── TASK INPUT ──

Lemma explicit_credits_none section :
  explicit_credits section = None →
  float_truth (default (float_of_int 0)
                       (get (creditHours section) ≫= numeric)) = false.
Proof.
  unfold explicit_credits.
  destruct (get (creditHours section)) as [v|]; [|done]. simpl.
  destruct (numeric v) as [x|]; simpl; [|done].
  by destruct (float_truth x).
Qed.

(** C9, as amended: the credit value is the explicit [creditHours] field
    when that is present, numeric and not zero; otherwise it is the sum of
    the [creditHourSession] values of the meeting blocks, a missing or
    non-numeric one counting as 0.  No exception is raised when the list of
    blocks and the [meetingTime] of each block are not null and no credit
    value is an [int] too large for a [float]. *)
Theorem compute_section_credits_prefers_explicit (section : RawSection) :
  (∀ x, fits_float (creditHours section) →
        explicit_credits section = Some x →
        compute_section_credits section = Ok x)
  ∧ (∀ blocks,
       fits_float (creditHours section) →
       explicit_credits section = None →
       get_default (meetingsFaculty section) [] = Some blocks →
       Forall session_readable blocks →
       compute_section_credits section
       = Ok (float_sum (map session_credits blocks)))
  ∧ (∀ meeting,
       get (creditHourSession (block_time_dict meeting)) = None
       ∨ (∃ v, get (creditHourSession (block_time_dict meeting)) = Some v
               ∧ numeric v = None) →
       session_credits meeting = float_of_int 0).
Proof.
  split_and!.
  - unfold explicit_credits, compute_section_credits. intros x Hfits Hx.
    rewrite _safe_float_numeric by done. simpl.
    destruct (get (creditHours section)) as [v|]; [|done]. simpl in *.
    destruct (numeric v) as [y|]; simpl in *; [|done].
    destruct (float_truth y) eqn:Hy; by simplify_eq.
  - intros blocks Hfits Hnone Hblocks Hreadable.
    unfold compute_section_credits.
    rewrite _safe_float_numeric by done. simpl.
    rewrite explicit_credits_none by done.
    unfold faculty_blocks. rewrite Hblocks. simpl.
    by rewrite session_sum_readable.
  - unfold session_credits. intros meeting [->|(v & -> & Hv)]; [done|].
    simpl. by rewrite Hv.
Qed.

End Credits.

(** ** Scoring model *)

Section Scoring.
Context `{RT : PyRuntime}.

Lemma apply_penalties_deltas schedule hooks : ∀ score,
  foldl (apply_penalty schedule) score hooks
  = foldl fadd score (hook_deltas schedule hooks).
Proof.
  unfold hook_deltas.
  induction hooks as [|h hooks IH]; intros score; simpl; [done|].
  unfold apply_penalty at 2. destruct (h schedule); simpl; apply IH.
Qed.

Lemma apply_penalties_raising schedule before hook after score :
  hook schedule = None →
  foldl (apply_penalty schedule) score (before ++ hook :: after)
  = foldl (apply_penalty schedule) score (before ++ after).
Proof.
  intros Hraise. rewrite !foldl_app. simpl.
  unfold apply_penalty at 2. by rewrite Hraise.
Qed.

Lemma unrounded_score_hooks schedule weights hooks :
  unrounded_score schedule weights (Some hooks)
  = foldl (apply_penalty schedule) (base_score schedule weights) hooks.
Proof.
  unfold base_score, unrounded_score. simpl.
  destruct (foldl (collect_meeting weights) _ _) as [score days].
  by destruct (foldl (compactness_day weights) _ _) as [score' spans].
Qed.


(** C7: a hook that raises adds nothing to the score and does not stop the
    scoring: the score is the one computed with the hook removed, and it
    is the base score plus the deltas of the hooks that return, rounded. *)
Theorem evaluate_schedule_isolates_hooks
    (schedule : list CSection) (weights : ScoringWeights)
    (before after : list penalty_hook) (hook : penalty_hook) :
  schedule ≠ [] →
  hook schedule = None →
  evaluate_schedule schedule weights (Some (before ++ hook :: after))
  = evaluate_schedule schedule weights (Some (before ++ after))
  ∧ evaluate_schedule schedule weights (Some (before ++ hook :: after))
    = round2 (foldl fadd (base_score schedule weights)
                (hook_deltas schedule before ++ hook_deltas schedule after)).
Proof.
  intros Hne Hraise.
  destruct schedule as [|s schedule]; [done|].
  unfold evaluate_schedule. rewrite !unrounded_score_hooks.
  rewrite apply_penalties_raising by done. split; [done|].
  rewrite apply_penalties_deltas. unfold hook_deltas. by rewrite omap_app.
Qed.

End Scoring.

(** ** Ranking *)

Section Ranking.
Context `{RT : PyRuntime}.

Section Sort.
Context {A : Type}.
Implicit Types (x y : A * float) (l acc : list (A * float)).

(** The sort rearranges the entries, whatever their scores are. *)
Lemma sort_by_score_desc_perm l : sort_by_score_desc l ≡ₚ l.
Proof. apply (sort_permutes _ _ (list_sort_desc_contract A)). Qed.

(** A list in which no entry is followed by an entry with a greater score
    is returned as it is. *)
Lemma sort_by_score_desc_run l :
  no_ascent fltb l → sort_by_score_desc l = l.
Proof. apply (sort_keeps_run _ _ (list_sort_desc_contract A)). Qed.

Lemma sort_by_score_desc_spec l :
  score_order_on (map snd l) →
  sort_by_score_desc l ≡ₚ l
  ∧ StronglySorted not_less (sort_by_score_desc l)
  ∧ ∀ v, v ∈ map snd l →
      filter (λ y, tied v y) (sort_by_score_desc l)
      = filter (λ y, tied v y) l.
Proof.
  intros Hks. split; [apply sort_by_score_desc_perm|].
  apply (sort_orders _ _ (list_sort_desc_contract A) l Hks).
Qed.

End Sort.
End Ranking.

(** ** The optimizer *)

Section Pipeline.
Context `{RT : PyRuntime}.

Lemma sort_by_score_desc_nil {A : Type} :
  sort_by_score_desc (@nil (A * float)) = [].
Proof. apply Permutation_nil_r, sort_by_score_desc_perm. Qed.

Lemma slice_to_nil {A : Type} n : slice_to n (@nil A) = [].
Proof. unfold slice_to. destruct (n <? 0); by rewrite take_nil. Qed.

(** With a positive [max_schedules] and a catalog that normalizes, the
    optimizer returns the top of the sorted candidates. *)
Lemma optimize_courses_ok courses_data kw t :
  0 < max_schedules (_resolve_options kw) →
  build_tables (_resolve_options kw) courses_data = Ok t →
  optimize_courses courses_data kw
  = Ok (assemble_output
          (slice_to (max_schedules (_resolve_options kw))
             (sort_by_score_desc
                (score_schedules (_resolve_options kw)
                   (candidates (_resolve_options kw) t))))).
Proof.
  intros Hmax Hbuild. unfold optimize_courses, candidates.
  destruct (Z.leb_spec (max_schedules (_resolve_options kw)) 0); [lia|].
  rewrite Hbuild. simpl.
  destruct (find_valid_schedules _ t) as [[|s valid]|]; simpl; try done.
  all: by rewrite sort_by_score_desc_nil, slice_to_nil.
Qed.

Lemma optimize_courses_max_positive courses_data kw out :
  optimize_courses courses_data kw = Ok out →
  0 < max_schedules (_resolve_options kw).
Proof.
  unfold optimize_courses.
  destruct (Z.leb_spec (max_schedules (_resolve_options kw)) 0); [done|lia].
Qed.

(** *** Unfulfillable requirements *)

Lemma concrete_group_unavailable t group :
  (∃ code, code ∈ group ∧ unavailable t code) →
  concrete_group (courses_dict t) group = None.
Proof.
  intros (code & Hin & Hun).
  induction group as [|code' rest IH]; [by apply elem_of_nil in Hin|].
  simpl. apply elem_of_cons in Hin as [<-|Hin].
  - destruct (courses_dict t !! code) as [[c|]|] eqn:Ec; try done.
    by rewrite (Hun c Ec).
  - destruct (courses_dict t !! code') as [[c|]|]; try done.
    destruct (sections c); [done|]. by rewrite IH.
Qed.

Lemma concrete_groups_unsatisfiable t groups :
  unsatisfiable t groups → concrete_groups (courses_dict t) groups = [].
Proof.
  unfold concrete_groups. intros Hun.
  induction groups as [|group rest IH]; [done|]. simpl.
  rewrite concrete_group_unavailable by (apply Hun; by left).
  apply IH. intros g Hg. apply Hun. by right.
Qed.

Lemma hass_groups_no_electives t :
  no_electives t → hass_groups (hass_dict t) = [].
Proof.
  unfold no_electives, hass_groups. generalize (hass_dict t). intros hd Hno.
  induction hd as [|[key c] hd IH]; [done|]. simpl.
  rewrite filter_cons_False.
  - apply IH. intros k c' Hin. apply (Hno k). by right.
  - intros Hne. apply Hne, (Hno key). by left.
Qed.

Lemma dict_set_elem_of {K V : Type} `{EqDecision K} (key : K) (v : V)
    (d : list (K * V)) :
  (key, v) ∈ dict_set key v d.
Proof.
  induction d as [|[k w] d IH]; simpl; [by left|].
  destruct (decide (k = key)); [by left|by right].
Qed.

Lemma dict_set_other {K V : Type} `{EqDecision K} (key k : K) (v w : V)
    (d : list (K * V)) :
  k ≠ key → (k, w) ∈ d → (k, w) ∈ dict_set key v d.
Proof.
  intros Hne. induction d as [|[k' w'] d IH]; simpl;
    [by intros ?%elem_of_nil|].
  intros [Heq|Hin]%elem_of_cons.
  - simplify_eq. rewrite decide_False by done. by left.
  - destruct (decide (k' = key)); right; auto.
Qed.

(** The requirement built from an entry of the spec is in the dictionary
    the loop leaves, when the names of the spec are distinct. *)
Lemma requirements_loop_elem_of (f : list (list string) → CourseRequirement)
    (spec : list (string * list (list string))) (name : string) groups :
  ∀ reqs : list (string * CourseRequirement),
  NoDup (map fst spec) → (name, groups) ∈ spec →
  (name, f groups)
  ∈ foldl (λ reqs '(name, groups), dict_set name (f groups) reqs) reqs spec.
Proof.
  assert (∀ (spec : list (string * list (list string)))
            (reqs : list (string * CourseRequirement)) r,
            (name, r) ∈ reqs → name ∉ map fst spec →
            (name, r) ∈ foldl (λ reqs '(name, groups),
                                 dict_set name (f groups) reqs) reqs spec)
    as Hkeep.
  { clear. induction spec as [|[n g] spec IH]; intros reqs r Hr Hn; [done|].
    simpl. simpl in Hn. apply not_elem_of_cons in Hn as [Hne Hn].
    apply IH; [|done]. by apply dict_set_other. }
  induction spec as [|[n g] spec IH]; intros reqs Hnodup Hin.
  - by apply elem_of_nil in Hin.
  - simpl in *. apply NoDup_cons in Hnodup as [Hn Hnodup].
    apply elem_of_cons in Hin as [Heq|Hin].
    + simplify_eq. apply Hkeep; [|done]. apply dict_set_elem_of.
    + by apply IH.
Qed.

Lemma course_combinations_from_none reqs : ∀ combos,
  (∃ req, req ∈ reqs ∧ subject_course_groups req = []) →
  course_combinations_from combos reqs = None.
Proof.
  induction reqs as [|req rest IH]; intros combos (r & Hin & Hr).
  - by apply elem_of_nil in Hin.
  - simpl. destruct (subject_course_groups req) as [|g gs] eqn:Hg; [done|].
    apply IH. exists r. split; [|done].
    apply elem_of_cons in Hin as [->|Hin]; [congruence|done].
Qed.

(** A requirement of the dictionary with no group leaves no candidate. *)
Lemma unfulfillable_no_candidates opts t name req :
  (name, req) ∈ resolve_requirements opts t →
  subject_course_groups req = [] →
  find_valid_schedules opts t = None.
Proof.
  intros Hin Hreq. unfold find_valid_schedules.
  rewrite (course_combinations_from_none _ [[]]); [done|].
  exists req. split; [|done].
  by apply (list_elem_of_fmap_2 snd) in Hin.
Qed.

───

YOUR GOAL: Start with the line above that contains "Lemma unfulfillable_no_candidates opts" and end with the line that contains "exists req. split; [|done].". Write out those lines exactly, and only those.

RESULT OF THIS TASK:
Lemma unfulfillable_no_candidates opts t name req :
  (name, req) ∈ resolve_requirements opts t →
  subject_course_groups req = [] →
  find_valid_schedules opts t = None.
Proof.
  intros Hin Hreq. unfold find_valid_schedules.
  rewrite (course_combinations_from_none _ [[]]); [done|].
  exists req. split; [|done].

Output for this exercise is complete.